What needs to be done:
Across the records that follow, give the number of lines containing the word "Lemma" and nothing else.

[[ Dataset excerpts, beginning ]]

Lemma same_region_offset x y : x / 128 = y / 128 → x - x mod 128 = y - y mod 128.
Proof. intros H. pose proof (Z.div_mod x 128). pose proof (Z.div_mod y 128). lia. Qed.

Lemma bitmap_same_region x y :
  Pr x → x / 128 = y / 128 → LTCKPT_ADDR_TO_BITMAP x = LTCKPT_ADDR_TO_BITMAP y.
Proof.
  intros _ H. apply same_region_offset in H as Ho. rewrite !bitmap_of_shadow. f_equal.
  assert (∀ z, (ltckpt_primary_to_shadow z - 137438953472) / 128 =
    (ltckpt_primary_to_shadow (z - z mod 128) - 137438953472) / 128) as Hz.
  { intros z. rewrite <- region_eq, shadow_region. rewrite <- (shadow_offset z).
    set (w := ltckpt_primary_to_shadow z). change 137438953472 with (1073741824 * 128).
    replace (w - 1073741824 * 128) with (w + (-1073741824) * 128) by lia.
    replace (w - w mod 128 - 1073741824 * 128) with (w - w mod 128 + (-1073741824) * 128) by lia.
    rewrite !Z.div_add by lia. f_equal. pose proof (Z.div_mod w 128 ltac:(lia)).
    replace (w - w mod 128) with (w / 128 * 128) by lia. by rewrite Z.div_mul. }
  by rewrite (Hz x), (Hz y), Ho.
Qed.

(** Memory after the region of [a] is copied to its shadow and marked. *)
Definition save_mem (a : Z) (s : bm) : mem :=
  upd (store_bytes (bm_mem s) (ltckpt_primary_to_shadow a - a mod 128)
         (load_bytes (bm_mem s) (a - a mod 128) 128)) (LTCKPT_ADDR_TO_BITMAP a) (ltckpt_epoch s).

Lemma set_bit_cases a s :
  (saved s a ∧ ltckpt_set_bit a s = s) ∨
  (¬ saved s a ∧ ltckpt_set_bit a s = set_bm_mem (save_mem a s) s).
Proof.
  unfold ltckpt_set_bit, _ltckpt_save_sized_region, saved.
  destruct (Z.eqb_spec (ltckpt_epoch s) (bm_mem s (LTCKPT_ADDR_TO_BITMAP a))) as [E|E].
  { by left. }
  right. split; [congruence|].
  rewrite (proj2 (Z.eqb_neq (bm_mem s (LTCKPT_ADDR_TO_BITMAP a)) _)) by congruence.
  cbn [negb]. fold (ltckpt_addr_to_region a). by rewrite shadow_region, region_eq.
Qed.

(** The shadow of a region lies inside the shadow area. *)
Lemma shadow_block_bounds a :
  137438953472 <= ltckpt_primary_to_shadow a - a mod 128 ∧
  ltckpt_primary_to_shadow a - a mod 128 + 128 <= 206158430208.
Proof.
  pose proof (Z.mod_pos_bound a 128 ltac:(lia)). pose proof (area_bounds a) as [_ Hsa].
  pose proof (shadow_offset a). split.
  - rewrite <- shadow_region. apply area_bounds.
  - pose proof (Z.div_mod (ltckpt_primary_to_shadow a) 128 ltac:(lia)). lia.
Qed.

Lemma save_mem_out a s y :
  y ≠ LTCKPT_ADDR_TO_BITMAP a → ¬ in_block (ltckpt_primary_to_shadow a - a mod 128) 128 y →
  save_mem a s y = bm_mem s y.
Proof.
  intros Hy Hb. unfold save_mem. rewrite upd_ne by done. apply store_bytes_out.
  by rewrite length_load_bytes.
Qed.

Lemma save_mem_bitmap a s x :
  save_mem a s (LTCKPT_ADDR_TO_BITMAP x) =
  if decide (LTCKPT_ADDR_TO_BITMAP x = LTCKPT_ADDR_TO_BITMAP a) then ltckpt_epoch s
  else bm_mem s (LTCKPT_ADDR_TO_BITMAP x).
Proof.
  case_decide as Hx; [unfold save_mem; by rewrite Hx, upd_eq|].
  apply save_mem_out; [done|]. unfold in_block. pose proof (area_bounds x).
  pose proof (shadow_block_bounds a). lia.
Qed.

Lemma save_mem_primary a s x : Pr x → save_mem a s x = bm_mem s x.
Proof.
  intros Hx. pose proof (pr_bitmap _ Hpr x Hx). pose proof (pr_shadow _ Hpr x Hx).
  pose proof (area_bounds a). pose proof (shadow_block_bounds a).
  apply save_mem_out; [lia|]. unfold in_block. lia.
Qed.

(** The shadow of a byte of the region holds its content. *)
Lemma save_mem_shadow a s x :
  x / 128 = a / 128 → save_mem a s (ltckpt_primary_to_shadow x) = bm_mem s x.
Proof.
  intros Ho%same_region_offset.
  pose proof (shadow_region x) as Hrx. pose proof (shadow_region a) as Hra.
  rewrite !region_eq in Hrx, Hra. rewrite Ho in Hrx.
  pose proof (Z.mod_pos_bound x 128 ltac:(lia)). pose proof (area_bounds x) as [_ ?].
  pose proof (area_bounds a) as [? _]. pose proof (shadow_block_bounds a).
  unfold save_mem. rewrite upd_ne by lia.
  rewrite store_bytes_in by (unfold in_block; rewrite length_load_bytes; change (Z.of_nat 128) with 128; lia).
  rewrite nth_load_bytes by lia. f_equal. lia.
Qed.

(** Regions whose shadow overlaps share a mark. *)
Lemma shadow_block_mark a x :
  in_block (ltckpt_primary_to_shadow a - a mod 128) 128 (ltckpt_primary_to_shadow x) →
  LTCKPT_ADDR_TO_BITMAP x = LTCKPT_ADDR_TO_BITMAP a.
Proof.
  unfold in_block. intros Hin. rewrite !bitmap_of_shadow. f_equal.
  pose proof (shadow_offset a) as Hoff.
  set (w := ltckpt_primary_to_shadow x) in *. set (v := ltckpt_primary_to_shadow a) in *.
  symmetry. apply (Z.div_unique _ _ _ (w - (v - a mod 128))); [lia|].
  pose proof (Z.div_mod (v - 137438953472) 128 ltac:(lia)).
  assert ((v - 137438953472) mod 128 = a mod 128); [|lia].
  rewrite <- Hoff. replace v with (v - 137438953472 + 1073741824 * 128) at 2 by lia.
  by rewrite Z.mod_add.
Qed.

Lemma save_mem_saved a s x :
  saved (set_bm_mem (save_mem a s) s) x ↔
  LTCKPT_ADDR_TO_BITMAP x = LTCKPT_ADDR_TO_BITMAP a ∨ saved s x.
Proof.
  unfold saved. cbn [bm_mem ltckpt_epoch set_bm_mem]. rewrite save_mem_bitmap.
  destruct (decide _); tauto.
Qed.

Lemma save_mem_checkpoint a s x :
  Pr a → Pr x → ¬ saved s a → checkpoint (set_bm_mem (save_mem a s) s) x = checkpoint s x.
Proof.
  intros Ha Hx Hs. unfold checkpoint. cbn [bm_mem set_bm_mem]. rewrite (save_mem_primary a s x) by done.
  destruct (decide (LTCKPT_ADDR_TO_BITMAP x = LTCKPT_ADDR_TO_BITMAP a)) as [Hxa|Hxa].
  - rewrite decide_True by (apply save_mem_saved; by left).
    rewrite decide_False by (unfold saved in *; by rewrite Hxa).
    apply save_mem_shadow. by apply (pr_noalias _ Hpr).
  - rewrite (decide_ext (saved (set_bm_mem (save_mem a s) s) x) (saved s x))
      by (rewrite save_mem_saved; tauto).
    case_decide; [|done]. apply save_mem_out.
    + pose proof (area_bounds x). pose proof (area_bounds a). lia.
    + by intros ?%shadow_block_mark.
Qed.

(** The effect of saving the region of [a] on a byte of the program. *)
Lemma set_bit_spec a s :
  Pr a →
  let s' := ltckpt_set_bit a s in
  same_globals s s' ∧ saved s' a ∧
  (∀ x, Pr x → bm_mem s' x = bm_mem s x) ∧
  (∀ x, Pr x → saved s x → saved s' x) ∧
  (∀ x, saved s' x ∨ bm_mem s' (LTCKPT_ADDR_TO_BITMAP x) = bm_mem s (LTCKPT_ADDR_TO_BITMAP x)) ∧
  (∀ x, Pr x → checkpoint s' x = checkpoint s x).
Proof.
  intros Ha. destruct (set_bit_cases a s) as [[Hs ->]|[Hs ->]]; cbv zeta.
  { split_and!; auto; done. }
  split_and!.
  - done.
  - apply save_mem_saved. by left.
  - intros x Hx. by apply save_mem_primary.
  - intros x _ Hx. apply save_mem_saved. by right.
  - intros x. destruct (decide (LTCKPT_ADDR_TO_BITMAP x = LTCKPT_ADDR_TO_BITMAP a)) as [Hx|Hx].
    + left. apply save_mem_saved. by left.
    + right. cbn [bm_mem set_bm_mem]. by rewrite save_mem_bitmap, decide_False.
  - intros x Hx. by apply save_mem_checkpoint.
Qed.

[[ Dataset excerpts, end ]]

Response to this exercise:
12